February 07, 2007

I've never been all that impressed with John Edwards. His mediocre campaign in 2004 for the Democratic nomination barely raised a sweat on John Kerry, and his bid for the Vice Presidency provided no benefit whatsoever to the ticket. L'affaire Marcotte can be looked at two ways: he either didn't perform due diligence when he hired her as his campaign blogger, or he knew what he was getting, didn't think statements like this would effect his ability to get out his message, and now must humiliate her and cut her loose.

There is a double standard here, one that I think liberals must insist on: that any platform or ideology based on compassion and concern for those least privileged, the hallmark of progressive politics for more than a century, has to have as its spokesmen people who walk the walk as well as talk the talk. So of course the right is free to have bigots like Michelle "V-Dare" Malkin and William "Hollywood is controlled by secular Jews who hate Christianity" Donahue as its public face, and John McCain can employ an extremist as his bloggissimo. Modern conservatism doesn't pretend to be compassionate towards human suffering, and so who can begrudge its candidates for playing to that crowd. On the other hand, liberalism without civility is a contradiction in terms.

UPDATE: Glenn Greenwald has a defense of the Edwards bloggissimos, and more questions about some of the hatemongers hired by Republicans to do the same sort of work. What a lot of Marcotte's defenders (I haven't read much of the other blogger to judge one way or another) seem to be missing isn't that she has "made controversial or profane remarks in the past," but that she doesn't seem to have an "indoor voice" to begin with. A politician like Edwards wants to win elections, and if one of his employees has a history of making remarks that offend the religious beliefs of a core constituency of your own party, he must act quickly before the problem metasticizes.

There is an important role for the Marcottes of the world, to roil the waters and shake up the false consensus that restricts our political debate. Some people have to go too far in their rhetoric, if only to show up the mealy-mouthed among us for our complacency, and Pandagon often succeeds in doing precisely that. But if that's the path you want to take, you must also understand that other doors will be closed to you, and that the heavy lifting of actually getting something done will be performed by the policy wonks and the "concern trolls" you routinely mock.

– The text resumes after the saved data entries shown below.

(** Nobody is woken. *)
Lemma eff_rel_silent e w w' :
  (forall m z c, e <> Complete m z c) -> nw_objs w' = nw_objs w -> nw_app w' = nw_app w -> nw_fhs w' = nw_fhs w ->
  nw_cli w' = nw_cli w /\ nw_live w' = nw_live w /\ nw_handles w' = nw_handles w /\ nw_tcp w' = nw_tcp w /\
    nw_addr w' = nw_addr w /\ nw_tlist w' = nw_tlist w /\ nw_next w' = nw_next w /\ nw_helper w' = nw_helper w /\
    nw_event w' = nw_event w /\ nw_events w' = nw_events w ->
  eff_rel [e] w w'.
Proof.
  intros Hne Ho Ha Hf Hfr. split; try done.
  - auto.
  - intros m z c H%list_elem_of_singleton. by destruct (Hne m z c).
  - intros p. by rewrite Hf.
  - intros p. by rewrite Ho.
  - intros p _. by rewrite Ho.
  - intros p c e' o ->%list_elem_of_singleton He. destruct e; try done. by destruct (Hne msg cb code).
  - unfold clean. by rewrite Ho.
  - intros p o _. rewrite Ho. left. eauto.
  - intros p o1 o. rewrite Ho. congruence.
Qed.

Lemma with_fh_same p f w w' :
  with_fh p f w = Some w' -> (forall x, fh_fixed (f x) = fh_fixed x) ->
  exists m, w' = set_nw_fhs m w /\ forall q, fh_fixed <$> m !! q = fh_fixed <$> nw_fhs w !! q.
Proof.
  unfold with_fh. destruct (nw_fhs w !! p) as [x|] eqn:E; [|done]. intros [= <-] Hf. eexists. split; [done|].
  intros q. destruct (decide (q = p)) as [->|Hn]; [|by rewrite lookup_insert_ne]. rewrite lookup_insert_eq, E. cbn. by rewrite Hf.
Qed.

Lemma run_read_rel meta rp m z code w w' :
  ptr_of z = Some rp -> run_read_cb meta rp m code w = Some w' -> eff_rel [Complete m z code] w w'.
Proof.
  intros Hz. unfold run_read_cb, get_read, with_read, fh_broadcast. cbn.
  destruct (nw_objs w !! rp) as [[r| |]|] eqn:E; try done. cbn. destruct (Z.eqb_spec code 0) as [->|Hc].
  - destruct (c_msgs _ !! m) as [msg|]; [|done]. cbn. destruct (nw_fhs w !! nr_fh r); [|done]. intros [= <-].
    eapply eff_rel_obj; try done. by right.
  - cbn. destruct (nw_fhs w !! nr_fh r); [|done]. intros [= <-]. eapply eff_rel_obj; try done. by left.
Qed.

UPDATE [2/8/07]: Not fired, at least for now. The two pretty much had to repudiate everything they had previously written on their blogs as "satirical in nature" for which they are sorry if anyone "was personally offended." In the future, this may neuter other talented bloggers who wish to join campaigns, and people who take their political writing seriously may find the "satirical in nature" language hard to swallow. But the kids stay in the picture. My respect for the courage of John Edwards, if not his political foresight, has just gone way up.

3 comments:

Anonymous said...

Huh? Wht was that a 'brave decision'>? His launch velocity - if he gets it - will come from the left netroots. They are the 10% that gets him to the Big Kids table. If he'd fired them, that support is suddenly in play. he's now locked it up - but at a pretty significant cost down the line.

They made choices, he makes choices...

Armed Liberal

Steve Smith said...

Nah, his launch velocity comes from the fact that he ran last time and was the Veep nominee, which is the reason he does as well as he does in Iowa and New Hampshire. His two main rivals at this stage are Obama and Clinton, neither of whom receive launch velocity from the netroots. The netroots support is vastly overrated at this stage, particularly for the Presidential nomination, and I doubt they constitute 10% of the primary voters. Keeping both of the bloggissimas carries the risk that their previous posts may be an issue later in the campaign, among people with less toxic opinions than Donahue or Malkin, but Edwards is willing to take that risk in order to stand behind his workers.